====== Material provided ======

Definition verb_of (kind : RequestKind.RequestKind) : bytes :=
  match kind with
  | RequestKind.Article => lit "ARTICLE "
  | RequestKind.Body => lit "BODY "
  | _ => lit "STAT "
  end.

(** The command line of a request, and the message-id its response must have. *)
Definition request_text (k : nat) : bytes := verb_of (kind_of k) ++ named_id k.
Definition expected_of (k : nat) : option bytes :=
  if verifies (ld_verification_policy self) (Z.of_nat k) then Some (named_id k) else None.

Lemma segment_named segments k :
  ld_segments self = Some segments -> (k < n)%nat ->
  exists id, segment_for_request segments (ld_client_index self) (ld_total_clients self) (Z.of_nat k) = Some id
    /\ message_id_shape id.
Proof.
  intros Hs Hk. pose proof (so_segments _ _ Hshare) as H. rewrite Hs in H.
  destruct H as (Hne & Hids & Hc & Ht & Hmax). unfold segment_for_request, segment_ref_for_request.
  assert (wrapping_mul (Z.of_nat k) (ld_total_clients self) = Z.of_nat k * ld_total_clients self) as ->.
  { unfold wrapping_mul, wrap. apply Z.mod_small. unfold u64_max in Hmax. nia. }
  set (sum := ld_client_index self + Z.of_nat k * ld_total_clients self).
  assert (0 <= sum <= u64_max) by (unfold sum; nia).
  rewrite (proj2 (Z.ltb_ge _ _)) by lia.
  assert (0 < Z.of_nat (length (seg_ids segments))) by (destruct (seg_ids segments); [done|cbn; lia]).
  rewrite (proj2 (Z.eqb_neq _ _)) by lia. cbn [orb].
  pose proof (Z.mod_pos_bound sum (Z.of_nat (length (seg_ids segments)))).
  destruct (lookup_lt_is_Some_2 (seg_ids segments) (Z.to_nat (sum mod Z.of_nat (length (seg_ids segments)))))
    as [id Hid]; [lia|].
  exists id. split; [exact Hid|]. rewrite Forall_lookup in Hids. by apply (Hids _ _ Hid).
Qed.

Lemma named_id_shape k : (k < n)%nat -> message_id_shape (named_id k).
Proof.
  intros Hk. unfold named_id. destruct (ld_segments self) as [segments|] eqn:Es.
  - destruct (segment_named segments k Es Hk) as (id & -> & Hid). done.
  - apply synthetic_message_id_shape, synthetic_id_range, (so_next_id _ _ Hshare).
Qed.

Lemma kind_of_ok k :
  request_kind_for_client_command (wrapping_add (ld_next_id self) (Z.of_nat k)) (ld_command_mix self)
    = Some (kind_of k)
  /\ (kind_of k = RequestKind.Article \/ kind_of k = RequestKind.Body \/ kind_of k = RequestKind.Stat).
Proof.
  unfold kind_of. destruct (request_kind_normalized (wrapping_add (ld_next_id self) (Z.of_nat k)) (ld_command_mix self))
    as (kind & -> & H). done.
Qed.

Lemma append_ok buffer k :
  (k < n)%nat ->
  append_load_workload_request buffer (workload_request self (Z.of_nat k))
  = Some (Ok (buffer ++ request_text k ++ CRLF)).
Proof.
  intros Hk. unfold append_load_workload_request, workload_request.
  cbn [lw_command_id lw_mix lw_segments lw_client_index lw_total_clients lw_request_index lw_synthetic_id].
  destruct (kind_of_ok k) as [Hkind Hcases]. unfold request_kind_for_client_command in Hkind. rewrite Hkind.
  cbn [mbind option_bind].
  assert (allows_throughput_pipeline (coordination (kind_of k)) = true) as ->
    by (destruct Hcases as [->|[->| ->]]; reflexivity).
  cbn [negb]. set (id := match ld_segments self with Some _ => _ | None => _ end).
  assert (id = Some (named_id k)) as ->.
  { unfold id, named_id. destruct (ld_segments self) as [segments|] eqn:Es; [|done].
    destruct (segment_named segments k Es Hk) as (m & -> & _). done. }
  unfold request_text. destruct (client_command_kind _ _); cbn in Hkind; try done;
    injection Hkind as <-; cbn [mbind option_bind verb_of]; by rewrite <- app_assoc.
Qed.

Lemma expected_ok k :
  (k < n)%nat ->
  expected_message_id self (wrapping_add (ld_next_id self) (Z.of_nat k)) (Z.of_nat k)
  = Some (Ok (expected_of k)).
Proof.
  intros Hk. unfold expected_message_id, expected_of. destruct (verifies _ _); [|done]. cbn [negb].
  unfold request_message_id_for_command. pose proof (named_id_shape k Hk) as Hshape. unfold named_id in *.
  destruct (ld_segments self) as [segments|] eqn:Es.
  - by destruct (segment_named segments k Es Hk) as (id & -> & _).
  - destruct (kind_of_ok k) as [Hkind _]. unfold request_kind_for_client_command in Hkind.
    destruct (synthetic_message_id_shape _ (synthetic_id_range _ (ld_client_index self) (Z.of_nat k)
      (ld_total_clients self) (ld_workload_policy self) (so_next_id _ _ Hshare))) as [_ Hlen].
    destruct (client_command_kind _ _); try done;
      unfold array_string; rewrite (proj2 (Nat.leb_le _ _) Hlen); cbn [ok_or mbind option_bind];
      by rewrite (proj2 (message_id_from_borrowed_Ok _ _) (conj eq_refl Hshape)).
Qed.
End requests.

(** ** Batches *)

Section runs.
Context `{Mc : !Memchr, Ms : !MemchrSpec}.
Context (find_end : bytes -> option nat) `{Hfe : !TerminatorFinder find_end}.
Context (self : LoadSession) (n : nat) (Hshare : share_ok self n).

Definition texts (from count : nat) : bytes :=
  concat ((fun k => request_text self k ++ CRLF) <$> seq from count).

Lemma texts_add from a b : texts from (a + b) = texts from a ++ texts (from + a) b.
Proof. unfold texts. by rewrite seq_app, fmap_app, concat_app. Qed.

======

Your assignment:
Can you write out the lines above, from the first one through the one containing "ld_segments self = Some", exactly as they appear and nothing more?

Completed task:
Definition verb_of (kind : RequestKind.RequestKind) : bytes :=
  match kind with
  | RequestKind.Article => lit "ARTICLE "
  | RequestKind.Body => lit "BODY "
  | _ => lit "STAT "
  end.

(** The command line of a request, and the message-id its response must have. *)
Definition request_text (k : nat) : bytes := verb_of (kind_of k) ++ named_id k.
Definition expected_of (k : nat) : option bytes :=
  if verifies (ld_verification_policy self) (Z.of_nat k) then Some (named_id k) else None.

Lemma segment_named segments k :
  ld_segments self = Some segments -> (k < n)%nat ->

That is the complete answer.